- [EXERCISE DETAILS]:
Look for "MarshalIndent" in each line of the entries, and return the matching lines.

- [INPUT DATA]:
· · · · · · ·

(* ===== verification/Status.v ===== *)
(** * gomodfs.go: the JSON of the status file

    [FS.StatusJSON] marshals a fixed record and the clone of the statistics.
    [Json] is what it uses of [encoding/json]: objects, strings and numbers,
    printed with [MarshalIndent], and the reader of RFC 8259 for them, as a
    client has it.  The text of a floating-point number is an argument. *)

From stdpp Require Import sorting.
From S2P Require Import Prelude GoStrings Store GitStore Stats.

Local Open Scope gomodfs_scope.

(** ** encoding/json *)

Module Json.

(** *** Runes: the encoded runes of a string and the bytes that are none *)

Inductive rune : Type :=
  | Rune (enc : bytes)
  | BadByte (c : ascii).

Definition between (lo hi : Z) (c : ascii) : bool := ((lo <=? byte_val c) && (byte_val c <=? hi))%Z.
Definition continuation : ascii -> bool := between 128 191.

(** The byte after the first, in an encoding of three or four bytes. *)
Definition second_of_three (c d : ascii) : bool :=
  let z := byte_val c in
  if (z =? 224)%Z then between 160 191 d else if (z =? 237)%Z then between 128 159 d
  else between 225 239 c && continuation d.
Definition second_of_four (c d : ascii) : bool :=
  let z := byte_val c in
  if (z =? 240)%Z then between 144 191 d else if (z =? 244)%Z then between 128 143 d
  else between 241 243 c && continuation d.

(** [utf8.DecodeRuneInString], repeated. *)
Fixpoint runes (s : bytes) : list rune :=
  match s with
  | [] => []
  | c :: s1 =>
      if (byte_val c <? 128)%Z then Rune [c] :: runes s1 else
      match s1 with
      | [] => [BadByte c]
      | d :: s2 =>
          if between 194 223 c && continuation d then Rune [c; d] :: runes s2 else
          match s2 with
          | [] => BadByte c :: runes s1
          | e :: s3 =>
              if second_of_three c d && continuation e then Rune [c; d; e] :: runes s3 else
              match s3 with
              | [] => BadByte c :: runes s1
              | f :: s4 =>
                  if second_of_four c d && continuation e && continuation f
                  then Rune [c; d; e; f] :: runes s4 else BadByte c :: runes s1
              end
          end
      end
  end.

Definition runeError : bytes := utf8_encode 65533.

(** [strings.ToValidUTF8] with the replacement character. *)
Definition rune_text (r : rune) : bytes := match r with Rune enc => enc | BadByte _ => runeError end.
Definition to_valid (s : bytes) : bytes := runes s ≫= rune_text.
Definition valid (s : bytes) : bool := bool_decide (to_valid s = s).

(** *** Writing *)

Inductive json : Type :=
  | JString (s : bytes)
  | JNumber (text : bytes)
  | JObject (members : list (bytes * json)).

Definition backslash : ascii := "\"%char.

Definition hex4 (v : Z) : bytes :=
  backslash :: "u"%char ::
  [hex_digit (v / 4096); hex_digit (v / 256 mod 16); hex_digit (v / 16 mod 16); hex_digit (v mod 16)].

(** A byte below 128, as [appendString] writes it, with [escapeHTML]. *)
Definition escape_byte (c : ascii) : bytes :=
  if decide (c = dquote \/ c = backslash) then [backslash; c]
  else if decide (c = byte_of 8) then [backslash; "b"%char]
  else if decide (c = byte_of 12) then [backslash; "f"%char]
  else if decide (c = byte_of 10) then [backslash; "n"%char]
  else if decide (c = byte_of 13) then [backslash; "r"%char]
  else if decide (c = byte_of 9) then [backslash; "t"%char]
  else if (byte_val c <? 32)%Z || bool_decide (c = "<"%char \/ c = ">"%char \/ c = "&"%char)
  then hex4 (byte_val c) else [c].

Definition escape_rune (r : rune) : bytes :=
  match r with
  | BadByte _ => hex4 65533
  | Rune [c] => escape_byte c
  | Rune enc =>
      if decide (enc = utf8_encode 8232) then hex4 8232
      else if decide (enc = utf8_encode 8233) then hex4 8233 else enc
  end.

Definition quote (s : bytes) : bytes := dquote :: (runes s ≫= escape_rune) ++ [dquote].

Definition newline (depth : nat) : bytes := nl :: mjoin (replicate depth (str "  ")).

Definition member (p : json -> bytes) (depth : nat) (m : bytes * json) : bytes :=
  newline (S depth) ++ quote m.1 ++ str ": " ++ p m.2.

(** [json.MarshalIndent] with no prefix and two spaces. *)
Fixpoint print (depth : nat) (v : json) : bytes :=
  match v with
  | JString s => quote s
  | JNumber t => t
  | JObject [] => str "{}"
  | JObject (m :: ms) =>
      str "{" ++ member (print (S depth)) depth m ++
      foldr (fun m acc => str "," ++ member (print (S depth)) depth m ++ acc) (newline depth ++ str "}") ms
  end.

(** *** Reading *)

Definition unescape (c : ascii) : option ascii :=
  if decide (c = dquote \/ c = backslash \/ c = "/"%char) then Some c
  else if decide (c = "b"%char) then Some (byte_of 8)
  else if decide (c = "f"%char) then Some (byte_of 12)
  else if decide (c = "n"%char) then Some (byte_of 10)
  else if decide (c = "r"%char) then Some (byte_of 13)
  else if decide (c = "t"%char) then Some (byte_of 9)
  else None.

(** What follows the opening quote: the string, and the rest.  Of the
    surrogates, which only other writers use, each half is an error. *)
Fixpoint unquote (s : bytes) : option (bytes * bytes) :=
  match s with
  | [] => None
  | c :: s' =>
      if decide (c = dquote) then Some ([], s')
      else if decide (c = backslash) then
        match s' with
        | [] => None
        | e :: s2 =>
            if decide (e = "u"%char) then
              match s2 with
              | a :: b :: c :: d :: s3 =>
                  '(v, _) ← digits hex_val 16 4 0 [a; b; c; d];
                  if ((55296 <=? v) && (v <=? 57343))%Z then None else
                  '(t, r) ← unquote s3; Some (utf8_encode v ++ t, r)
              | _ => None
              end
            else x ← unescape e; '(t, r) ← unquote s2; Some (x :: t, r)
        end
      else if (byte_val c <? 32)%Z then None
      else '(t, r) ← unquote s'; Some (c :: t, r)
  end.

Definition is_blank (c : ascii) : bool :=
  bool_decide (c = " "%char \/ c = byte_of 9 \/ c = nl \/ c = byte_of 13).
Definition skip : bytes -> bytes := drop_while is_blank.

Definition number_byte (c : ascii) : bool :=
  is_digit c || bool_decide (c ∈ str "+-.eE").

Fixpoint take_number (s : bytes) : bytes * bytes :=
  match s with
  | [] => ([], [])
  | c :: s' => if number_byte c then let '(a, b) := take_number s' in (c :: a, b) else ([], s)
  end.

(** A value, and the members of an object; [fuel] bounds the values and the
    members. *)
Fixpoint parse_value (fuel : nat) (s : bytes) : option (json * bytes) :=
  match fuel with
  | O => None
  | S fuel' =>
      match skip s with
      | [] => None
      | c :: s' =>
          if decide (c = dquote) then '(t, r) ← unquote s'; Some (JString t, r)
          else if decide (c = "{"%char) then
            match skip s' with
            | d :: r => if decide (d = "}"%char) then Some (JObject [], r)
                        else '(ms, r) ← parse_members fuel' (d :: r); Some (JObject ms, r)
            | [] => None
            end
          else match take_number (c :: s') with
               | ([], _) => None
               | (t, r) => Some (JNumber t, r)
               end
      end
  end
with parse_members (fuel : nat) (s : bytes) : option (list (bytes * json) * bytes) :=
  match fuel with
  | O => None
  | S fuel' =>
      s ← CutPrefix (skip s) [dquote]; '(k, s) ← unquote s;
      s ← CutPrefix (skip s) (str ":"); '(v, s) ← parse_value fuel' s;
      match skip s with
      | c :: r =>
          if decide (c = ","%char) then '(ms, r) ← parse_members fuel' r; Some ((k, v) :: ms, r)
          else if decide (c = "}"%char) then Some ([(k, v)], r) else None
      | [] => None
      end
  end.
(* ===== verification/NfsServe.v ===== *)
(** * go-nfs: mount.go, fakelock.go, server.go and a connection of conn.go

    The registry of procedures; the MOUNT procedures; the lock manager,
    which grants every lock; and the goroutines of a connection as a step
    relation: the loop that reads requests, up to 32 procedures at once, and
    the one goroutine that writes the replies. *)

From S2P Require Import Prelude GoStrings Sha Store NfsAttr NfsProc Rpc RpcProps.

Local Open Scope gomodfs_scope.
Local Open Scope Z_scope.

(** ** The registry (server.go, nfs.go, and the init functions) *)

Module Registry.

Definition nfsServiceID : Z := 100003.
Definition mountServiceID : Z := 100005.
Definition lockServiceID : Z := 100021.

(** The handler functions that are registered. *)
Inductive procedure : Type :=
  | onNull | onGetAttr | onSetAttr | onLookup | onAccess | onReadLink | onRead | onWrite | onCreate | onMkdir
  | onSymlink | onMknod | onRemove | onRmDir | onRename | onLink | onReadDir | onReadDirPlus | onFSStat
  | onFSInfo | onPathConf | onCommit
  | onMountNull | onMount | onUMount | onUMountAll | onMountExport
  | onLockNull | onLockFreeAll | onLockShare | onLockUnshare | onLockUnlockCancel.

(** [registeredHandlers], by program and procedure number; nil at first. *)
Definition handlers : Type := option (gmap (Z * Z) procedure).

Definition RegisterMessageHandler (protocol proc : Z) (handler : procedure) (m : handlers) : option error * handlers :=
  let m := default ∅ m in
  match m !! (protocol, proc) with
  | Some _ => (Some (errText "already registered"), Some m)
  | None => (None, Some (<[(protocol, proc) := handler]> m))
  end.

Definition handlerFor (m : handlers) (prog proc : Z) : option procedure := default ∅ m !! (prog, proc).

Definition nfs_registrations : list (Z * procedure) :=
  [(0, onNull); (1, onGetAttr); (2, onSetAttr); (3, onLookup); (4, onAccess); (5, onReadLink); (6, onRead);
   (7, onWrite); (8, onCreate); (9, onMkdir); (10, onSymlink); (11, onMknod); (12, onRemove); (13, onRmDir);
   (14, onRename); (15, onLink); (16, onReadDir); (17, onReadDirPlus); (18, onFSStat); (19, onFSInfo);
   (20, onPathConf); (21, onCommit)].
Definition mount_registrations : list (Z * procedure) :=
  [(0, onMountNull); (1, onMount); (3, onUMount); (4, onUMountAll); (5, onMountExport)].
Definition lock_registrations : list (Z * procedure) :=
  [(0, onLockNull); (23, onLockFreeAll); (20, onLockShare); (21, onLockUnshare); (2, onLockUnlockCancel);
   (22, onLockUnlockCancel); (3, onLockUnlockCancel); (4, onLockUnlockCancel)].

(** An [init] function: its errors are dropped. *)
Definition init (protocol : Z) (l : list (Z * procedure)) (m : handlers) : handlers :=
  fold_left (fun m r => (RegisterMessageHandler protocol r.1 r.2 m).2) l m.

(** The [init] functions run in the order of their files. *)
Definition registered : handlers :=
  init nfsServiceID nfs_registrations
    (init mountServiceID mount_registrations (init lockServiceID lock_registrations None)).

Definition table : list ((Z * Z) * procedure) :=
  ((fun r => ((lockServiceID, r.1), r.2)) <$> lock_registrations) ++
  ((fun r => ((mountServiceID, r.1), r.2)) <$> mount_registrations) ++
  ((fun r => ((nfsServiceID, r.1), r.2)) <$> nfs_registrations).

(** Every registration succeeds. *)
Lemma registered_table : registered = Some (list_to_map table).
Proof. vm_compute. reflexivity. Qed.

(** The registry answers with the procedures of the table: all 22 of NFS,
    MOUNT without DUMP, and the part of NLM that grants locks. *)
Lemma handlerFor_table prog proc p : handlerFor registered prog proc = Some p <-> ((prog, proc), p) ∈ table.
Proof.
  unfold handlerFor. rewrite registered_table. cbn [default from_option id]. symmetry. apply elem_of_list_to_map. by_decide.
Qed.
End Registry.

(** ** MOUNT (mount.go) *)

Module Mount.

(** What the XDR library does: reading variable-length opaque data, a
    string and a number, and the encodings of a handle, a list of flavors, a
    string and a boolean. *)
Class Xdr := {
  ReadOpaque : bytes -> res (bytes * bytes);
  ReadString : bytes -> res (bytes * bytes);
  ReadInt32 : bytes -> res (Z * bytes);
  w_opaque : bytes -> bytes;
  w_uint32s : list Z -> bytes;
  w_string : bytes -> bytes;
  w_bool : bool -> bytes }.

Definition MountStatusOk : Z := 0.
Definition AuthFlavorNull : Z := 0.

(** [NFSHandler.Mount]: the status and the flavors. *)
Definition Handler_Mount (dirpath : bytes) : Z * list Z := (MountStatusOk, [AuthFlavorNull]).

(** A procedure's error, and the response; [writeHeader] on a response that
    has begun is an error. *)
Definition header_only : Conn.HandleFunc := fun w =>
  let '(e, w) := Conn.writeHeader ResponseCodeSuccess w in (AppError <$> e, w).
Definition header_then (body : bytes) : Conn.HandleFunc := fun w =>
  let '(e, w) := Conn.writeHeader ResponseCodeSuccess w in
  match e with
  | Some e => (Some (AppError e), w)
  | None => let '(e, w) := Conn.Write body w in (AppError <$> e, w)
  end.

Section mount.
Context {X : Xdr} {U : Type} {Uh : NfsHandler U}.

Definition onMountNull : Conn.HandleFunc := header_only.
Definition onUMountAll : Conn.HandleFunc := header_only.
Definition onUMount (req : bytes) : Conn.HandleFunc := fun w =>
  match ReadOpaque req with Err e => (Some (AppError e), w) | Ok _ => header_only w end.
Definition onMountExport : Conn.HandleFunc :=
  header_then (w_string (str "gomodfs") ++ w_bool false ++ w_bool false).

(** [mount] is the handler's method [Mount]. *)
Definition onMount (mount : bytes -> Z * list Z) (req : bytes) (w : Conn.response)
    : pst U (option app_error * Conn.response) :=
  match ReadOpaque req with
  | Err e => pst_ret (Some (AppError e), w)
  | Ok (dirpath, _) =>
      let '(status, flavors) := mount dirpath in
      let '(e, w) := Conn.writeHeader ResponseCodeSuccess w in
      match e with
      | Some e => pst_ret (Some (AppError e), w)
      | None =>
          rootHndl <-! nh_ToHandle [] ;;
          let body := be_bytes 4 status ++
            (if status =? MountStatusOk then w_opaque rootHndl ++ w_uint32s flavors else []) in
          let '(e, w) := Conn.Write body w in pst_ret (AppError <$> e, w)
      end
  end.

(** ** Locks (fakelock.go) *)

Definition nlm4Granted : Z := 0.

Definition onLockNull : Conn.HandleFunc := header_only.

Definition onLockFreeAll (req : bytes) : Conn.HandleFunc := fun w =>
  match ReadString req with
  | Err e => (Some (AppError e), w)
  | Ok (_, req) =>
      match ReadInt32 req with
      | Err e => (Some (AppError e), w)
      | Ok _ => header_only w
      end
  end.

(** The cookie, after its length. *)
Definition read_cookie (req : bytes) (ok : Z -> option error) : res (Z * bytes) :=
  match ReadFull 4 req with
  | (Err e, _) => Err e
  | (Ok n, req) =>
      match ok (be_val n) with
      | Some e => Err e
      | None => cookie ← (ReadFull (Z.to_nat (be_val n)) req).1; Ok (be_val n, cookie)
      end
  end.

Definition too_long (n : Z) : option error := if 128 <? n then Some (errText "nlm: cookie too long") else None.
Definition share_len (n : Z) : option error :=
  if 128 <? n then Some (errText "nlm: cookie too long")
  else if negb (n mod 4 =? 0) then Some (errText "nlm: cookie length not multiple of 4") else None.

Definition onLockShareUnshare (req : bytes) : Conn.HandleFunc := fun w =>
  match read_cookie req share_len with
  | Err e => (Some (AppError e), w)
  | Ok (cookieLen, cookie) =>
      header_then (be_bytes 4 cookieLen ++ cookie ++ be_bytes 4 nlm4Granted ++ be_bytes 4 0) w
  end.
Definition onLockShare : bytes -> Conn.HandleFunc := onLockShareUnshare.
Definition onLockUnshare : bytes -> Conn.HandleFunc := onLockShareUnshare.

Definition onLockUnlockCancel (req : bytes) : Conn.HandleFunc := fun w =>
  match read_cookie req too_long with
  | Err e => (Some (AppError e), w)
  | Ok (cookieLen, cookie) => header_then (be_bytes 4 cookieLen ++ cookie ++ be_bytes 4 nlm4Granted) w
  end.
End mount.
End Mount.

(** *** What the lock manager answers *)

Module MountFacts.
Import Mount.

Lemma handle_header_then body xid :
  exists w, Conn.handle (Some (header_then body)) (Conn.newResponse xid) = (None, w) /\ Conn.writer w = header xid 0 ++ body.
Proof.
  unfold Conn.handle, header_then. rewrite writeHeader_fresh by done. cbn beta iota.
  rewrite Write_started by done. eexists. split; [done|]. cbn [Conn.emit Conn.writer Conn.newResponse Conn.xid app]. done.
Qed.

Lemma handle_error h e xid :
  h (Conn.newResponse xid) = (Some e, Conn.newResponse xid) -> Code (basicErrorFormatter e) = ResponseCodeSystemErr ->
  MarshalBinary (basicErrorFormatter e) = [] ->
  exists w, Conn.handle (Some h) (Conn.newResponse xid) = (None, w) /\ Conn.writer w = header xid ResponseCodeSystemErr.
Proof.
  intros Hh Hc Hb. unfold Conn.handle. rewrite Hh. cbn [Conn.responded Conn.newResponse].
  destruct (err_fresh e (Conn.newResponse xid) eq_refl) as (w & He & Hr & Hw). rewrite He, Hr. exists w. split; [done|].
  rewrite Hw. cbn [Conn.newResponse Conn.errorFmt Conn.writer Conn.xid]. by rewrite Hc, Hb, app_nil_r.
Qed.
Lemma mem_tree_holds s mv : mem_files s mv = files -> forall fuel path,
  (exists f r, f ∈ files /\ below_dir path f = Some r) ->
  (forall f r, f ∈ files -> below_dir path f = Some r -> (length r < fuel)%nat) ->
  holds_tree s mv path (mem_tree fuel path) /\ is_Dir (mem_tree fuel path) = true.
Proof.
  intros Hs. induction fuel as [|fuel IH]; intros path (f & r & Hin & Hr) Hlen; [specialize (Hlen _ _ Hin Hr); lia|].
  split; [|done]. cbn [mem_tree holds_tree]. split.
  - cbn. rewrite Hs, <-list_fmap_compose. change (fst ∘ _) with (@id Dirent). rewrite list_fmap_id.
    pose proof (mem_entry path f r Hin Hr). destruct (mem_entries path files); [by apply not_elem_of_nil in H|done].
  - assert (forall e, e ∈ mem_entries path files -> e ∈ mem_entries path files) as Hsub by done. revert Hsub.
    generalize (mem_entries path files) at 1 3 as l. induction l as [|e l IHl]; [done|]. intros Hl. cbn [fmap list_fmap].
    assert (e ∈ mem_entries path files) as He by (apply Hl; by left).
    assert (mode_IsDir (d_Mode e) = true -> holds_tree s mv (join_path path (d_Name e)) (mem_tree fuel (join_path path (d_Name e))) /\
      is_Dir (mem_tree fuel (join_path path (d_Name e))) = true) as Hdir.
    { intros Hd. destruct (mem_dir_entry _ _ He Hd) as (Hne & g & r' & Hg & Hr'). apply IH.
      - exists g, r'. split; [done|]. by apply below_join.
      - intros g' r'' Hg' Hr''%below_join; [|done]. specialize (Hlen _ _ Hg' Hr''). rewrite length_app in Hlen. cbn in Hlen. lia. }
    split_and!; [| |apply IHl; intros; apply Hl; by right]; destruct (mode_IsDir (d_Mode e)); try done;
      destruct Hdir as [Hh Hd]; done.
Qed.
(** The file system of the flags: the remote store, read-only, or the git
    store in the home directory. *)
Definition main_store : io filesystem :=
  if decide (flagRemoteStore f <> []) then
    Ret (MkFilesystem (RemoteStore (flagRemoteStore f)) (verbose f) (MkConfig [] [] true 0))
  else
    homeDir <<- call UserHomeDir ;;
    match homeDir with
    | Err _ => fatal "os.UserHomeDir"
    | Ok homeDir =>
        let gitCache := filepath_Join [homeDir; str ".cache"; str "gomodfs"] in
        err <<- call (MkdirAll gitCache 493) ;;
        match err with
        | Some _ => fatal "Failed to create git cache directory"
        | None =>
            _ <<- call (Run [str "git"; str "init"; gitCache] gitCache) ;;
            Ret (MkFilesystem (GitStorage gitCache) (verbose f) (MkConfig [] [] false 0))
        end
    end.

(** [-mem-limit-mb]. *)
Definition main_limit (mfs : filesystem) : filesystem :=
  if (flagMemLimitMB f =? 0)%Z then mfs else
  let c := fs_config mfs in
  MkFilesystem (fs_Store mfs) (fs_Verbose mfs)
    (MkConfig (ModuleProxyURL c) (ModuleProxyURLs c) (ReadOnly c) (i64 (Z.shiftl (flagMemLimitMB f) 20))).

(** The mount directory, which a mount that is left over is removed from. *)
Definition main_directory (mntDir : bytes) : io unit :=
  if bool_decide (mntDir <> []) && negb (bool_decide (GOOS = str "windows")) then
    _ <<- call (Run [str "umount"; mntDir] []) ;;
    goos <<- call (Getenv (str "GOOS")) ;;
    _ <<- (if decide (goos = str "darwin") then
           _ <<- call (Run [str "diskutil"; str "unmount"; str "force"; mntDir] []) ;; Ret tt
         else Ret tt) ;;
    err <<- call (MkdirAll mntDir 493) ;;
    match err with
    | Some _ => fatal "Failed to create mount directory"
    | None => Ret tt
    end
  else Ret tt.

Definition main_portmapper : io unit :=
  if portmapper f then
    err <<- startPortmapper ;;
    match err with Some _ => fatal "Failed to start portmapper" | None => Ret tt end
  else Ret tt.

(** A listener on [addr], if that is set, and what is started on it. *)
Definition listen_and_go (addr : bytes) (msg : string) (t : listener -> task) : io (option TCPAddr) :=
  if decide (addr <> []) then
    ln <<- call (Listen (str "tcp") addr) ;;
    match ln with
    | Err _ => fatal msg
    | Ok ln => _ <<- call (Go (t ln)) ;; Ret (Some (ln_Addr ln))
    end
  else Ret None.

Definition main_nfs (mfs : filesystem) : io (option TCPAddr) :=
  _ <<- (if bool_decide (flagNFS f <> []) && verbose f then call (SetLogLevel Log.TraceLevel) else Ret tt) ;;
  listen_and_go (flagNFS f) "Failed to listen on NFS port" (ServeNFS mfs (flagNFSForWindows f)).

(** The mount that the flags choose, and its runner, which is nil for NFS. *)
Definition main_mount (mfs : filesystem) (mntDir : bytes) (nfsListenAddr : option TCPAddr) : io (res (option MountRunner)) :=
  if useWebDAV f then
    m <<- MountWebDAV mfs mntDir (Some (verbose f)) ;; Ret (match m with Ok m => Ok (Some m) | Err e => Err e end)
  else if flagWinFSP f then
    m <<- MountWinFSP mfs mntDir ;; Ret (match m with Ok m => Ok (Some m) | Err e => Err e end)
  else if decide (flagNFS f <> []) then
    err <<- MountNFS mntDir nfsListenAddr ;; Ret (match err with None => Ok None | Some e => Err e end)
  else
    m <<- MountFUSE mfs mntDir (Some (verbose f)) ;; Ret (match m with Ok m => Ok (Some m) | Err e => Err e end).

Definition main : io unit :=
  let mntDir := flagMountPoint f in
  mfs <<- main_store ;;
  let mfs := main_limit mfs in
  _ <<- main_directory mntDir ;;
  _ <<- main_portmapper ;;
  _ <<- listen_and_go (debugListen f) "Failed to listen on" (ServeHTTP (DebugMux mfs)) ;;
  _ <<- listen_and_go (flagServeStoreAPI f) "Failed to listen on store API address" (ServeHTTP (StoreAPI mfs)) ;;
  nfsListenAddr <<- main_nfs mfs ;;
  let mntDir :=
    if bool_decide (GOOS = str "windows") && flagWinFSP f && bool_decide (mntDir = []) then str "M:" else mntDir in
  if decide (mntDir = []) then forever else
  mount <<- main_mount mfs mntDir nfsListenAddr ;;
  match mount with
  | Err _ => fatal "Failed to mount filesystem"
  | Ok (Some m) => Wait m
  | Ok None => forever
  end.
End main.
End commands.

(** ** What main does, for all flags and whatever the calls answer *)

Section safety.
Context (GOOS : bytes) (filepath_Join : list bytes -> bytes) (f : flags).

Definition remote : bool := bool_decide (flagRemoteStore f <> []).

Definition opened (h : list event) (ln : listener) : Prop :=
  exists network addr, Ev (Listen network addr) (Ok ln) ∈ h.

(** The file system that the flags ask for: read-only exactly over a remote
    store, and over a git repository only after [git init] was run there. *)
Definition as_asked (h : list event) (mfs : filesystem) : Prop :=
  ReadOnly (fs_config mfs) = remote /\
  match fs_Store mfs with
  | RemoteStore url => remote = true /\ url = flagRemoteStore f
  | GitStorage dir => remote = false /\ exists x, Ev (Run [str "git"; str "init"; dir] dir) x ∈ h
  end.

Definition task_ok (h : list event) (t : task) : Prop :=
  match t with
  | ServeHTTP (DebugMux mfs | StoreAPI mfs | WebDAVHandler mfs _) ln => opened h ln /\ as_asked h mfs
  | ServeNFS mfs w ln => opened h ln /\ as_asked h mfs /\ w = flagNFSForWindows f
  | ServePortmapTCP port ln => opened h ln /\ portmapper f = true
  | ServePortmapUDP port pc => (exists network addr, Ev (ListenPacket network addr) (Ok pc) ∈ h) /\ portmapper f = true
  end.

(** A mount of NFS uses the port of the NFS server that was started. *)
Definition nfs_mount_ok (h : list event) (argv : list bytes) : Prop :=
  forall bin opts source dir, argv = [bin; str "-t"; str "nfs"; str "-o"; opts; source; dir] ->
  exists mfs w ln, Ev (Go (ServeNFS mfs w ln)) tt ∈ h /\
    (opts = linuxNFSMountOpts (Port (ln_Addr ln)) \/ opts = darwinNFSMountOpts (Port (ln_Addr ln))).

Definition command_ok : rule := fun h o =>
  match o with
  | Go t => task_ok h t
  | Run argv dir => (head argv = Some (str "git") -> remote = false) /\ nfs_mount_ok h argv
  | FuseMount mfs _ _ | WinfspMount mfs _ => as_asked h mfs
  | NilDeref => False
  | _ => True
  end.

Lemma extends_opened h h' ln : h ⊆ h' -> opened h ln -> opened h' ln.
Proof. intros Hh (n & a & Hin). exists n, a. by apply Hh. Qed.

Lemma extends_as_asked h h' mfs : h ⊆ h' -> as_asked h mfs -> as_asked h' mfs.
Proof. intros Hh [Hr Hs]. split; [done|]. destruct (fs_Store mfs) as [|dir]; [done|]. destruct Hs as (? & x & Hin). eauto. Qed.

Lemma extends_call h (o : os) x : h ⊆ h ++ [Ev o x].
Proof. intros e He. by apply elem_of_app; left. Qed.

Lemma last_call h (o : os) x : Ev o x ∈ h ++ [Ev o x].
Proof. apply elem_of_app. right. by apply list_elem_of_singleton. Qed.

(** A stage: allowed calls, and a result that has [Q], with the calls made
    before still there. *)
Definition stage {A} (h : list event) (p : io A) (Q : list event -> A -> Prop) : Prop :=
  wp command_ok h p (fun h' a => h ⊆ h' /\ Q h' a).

· · · · · · ·

- [SOLUTION]:
    printed with [MarshalIndent], and the reader of RFC 8259 for them, as a
(** [json.MarshalIndent] with no prefix and two spaces. *)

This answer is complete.